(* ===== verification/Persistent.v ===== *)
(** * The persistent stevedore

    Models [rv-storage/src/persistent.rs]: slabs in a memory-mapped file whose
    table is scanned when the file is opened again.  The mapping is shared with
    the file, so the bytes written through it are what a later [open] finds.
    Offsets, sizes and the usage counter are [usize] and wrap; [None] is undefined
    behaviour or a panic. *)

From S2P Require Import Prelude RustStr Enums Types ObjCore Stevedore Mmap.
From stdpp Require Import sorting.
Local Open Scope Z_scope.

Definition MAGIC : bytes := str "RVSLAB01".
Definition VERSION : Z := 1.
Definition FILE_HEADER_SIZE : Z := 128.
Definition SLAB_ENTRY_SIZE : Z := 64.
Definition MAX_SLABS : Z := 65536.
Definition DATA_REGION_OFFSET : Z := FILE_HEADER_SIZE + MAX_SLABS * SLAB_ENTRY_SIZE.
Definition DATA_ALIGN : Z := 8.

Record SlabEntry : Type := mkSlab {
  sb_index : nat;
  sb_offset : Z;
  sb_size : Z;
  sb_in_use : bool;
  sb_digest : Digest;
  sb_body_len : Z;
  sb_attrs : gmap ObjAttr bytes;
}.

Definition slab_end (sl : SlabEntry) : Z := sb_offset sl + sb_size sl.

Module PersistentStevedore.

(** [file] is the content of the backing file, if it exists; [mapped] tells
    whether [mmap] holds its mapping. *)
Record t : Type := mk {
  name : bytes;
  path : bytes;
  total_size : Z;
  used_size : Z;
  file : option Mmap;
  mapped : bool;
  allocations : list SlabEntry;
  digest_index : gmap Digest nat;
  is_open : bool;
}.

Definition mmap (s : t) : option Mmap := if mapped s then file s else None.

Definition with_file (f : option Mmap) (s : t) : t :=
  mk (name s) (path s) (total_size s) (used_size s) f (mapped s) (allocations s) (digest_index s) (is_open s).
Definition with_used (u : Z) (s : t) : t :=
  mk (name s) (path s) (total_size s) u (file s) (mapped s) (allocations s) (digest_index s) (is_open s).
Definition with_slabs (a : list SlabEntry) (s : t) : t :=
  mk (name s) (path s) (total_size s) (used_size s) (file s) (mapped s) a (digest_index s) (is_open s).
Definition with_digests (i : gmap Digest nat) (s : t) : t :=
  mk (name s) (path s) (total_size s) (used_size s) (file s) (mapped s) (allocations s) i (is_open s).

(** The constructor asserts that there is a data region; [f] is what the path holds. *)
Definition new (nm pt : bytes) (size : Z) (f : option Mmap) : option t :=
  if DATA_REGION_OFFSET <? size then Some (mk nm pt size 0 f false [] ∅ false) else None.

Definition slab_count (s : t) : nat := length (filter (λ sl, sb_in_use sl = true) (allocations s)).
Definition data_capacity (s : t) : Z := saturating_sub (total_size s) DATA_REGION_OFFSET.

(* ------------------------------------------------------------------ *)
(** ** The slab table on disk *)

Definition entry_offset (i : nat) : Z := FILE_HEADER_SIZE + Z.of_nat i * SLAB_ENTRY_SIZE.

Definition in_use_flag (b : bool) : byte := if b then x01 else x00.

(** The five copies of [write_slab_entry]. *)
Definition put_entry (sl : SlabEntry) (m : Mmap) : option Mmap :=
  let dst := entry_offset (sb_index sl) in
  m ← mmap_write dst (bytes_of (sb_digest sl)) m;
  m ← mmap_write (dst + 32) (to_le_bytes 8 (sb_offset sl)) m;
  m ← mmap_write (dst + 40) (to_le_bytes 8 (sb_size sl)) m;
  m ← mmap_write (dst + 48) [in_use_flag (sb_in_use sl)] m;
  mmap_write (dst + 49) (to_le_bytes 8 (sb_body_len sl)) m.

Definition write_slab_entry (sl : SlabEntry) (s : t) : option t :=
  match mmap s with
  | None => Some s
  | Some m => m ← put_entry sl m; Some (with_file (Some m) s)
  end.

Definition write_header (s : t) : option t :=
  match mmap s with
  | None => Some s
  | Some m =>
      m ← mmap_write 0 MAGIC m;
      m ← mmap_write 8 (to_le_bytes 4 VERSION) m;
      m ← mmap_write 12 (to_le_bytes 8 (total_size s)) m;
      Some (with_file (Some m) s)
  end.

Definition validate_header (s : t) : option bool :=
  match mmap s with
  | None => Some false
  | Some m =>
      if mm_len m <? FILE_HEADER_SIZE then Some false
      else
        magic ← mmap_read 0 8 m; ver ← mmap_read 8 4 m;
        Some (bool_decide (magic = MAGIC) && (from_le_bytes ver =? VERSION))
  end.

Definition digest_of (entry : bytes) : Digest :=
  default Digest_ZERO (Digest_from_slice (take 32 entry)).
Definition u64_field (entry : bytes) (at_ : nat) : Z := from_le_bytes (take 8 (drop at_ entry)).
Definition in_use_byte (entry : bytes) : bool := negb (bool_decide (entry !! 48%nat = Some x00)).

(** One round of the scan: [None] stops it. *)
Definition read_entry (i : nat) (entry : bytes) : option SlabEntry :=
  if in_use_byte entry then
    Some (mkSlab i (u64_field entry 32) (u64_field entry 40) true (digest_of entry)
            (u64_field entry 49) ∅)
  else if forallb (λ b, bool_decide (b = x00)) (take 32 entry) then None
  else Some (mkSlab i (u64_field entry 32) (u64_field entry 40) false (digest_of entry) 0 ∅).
+---+
Task brief: Your answer should be a single number: the count of lines above with the word "gmap".

Output of the task: 3